(Data extract begins)

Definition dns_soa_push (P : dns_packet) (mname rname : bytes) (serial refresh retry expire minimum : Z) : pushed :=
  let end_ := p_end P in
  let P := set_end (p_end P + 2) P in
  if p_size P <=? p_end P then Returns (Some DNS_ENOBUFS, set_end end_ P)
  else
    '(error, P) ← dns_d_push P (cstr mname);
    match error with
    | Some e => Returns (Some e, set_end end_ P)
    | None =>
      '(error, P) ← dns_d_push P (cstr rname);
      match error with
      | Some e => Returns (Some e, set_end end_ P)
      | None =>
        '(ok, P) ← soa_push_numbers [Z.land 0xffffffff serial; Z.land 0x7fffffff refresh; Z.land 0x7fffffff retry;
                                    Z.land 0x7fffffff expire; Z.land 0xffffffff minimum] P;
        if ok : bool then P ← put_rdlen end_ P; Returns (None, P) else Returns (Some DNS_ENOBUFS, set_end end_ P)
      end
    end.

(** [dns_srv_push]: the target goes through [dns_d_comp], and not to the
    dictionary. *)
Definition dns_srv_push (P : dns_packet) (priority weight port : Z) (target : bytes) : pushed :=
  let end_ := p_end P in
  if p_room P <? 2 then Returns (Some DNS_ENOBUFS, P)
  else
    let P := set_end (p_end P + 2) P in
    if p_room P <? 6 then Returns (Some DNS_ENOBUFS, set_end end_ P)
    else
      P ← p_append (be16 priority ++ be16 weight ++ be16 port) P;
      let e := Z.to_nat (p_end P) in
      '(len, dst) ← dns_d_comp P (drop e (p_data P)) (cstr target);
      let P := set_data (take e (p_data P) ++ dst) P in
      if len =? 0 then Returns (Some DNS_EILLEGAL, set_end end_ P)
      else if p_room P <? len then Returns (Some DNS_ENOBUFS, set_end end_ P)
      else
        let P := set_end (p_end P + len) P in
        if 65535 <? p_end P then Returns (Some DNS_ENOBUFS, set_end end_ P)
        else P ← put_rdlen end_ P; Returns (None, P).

(Data extract ends)

#### What is required:
Make a list of all lines in the data that contain "land".

#### Exercise result:
        '(ok, P) ← soa_push_numbers [Z.land 0xffffffff serial; Z.land 0x7fffffff refresh; Z.land 0x7fffffff retry;
                                    Z.land 0x7fffffff expire; Z.land 0xffffffff minimum] P;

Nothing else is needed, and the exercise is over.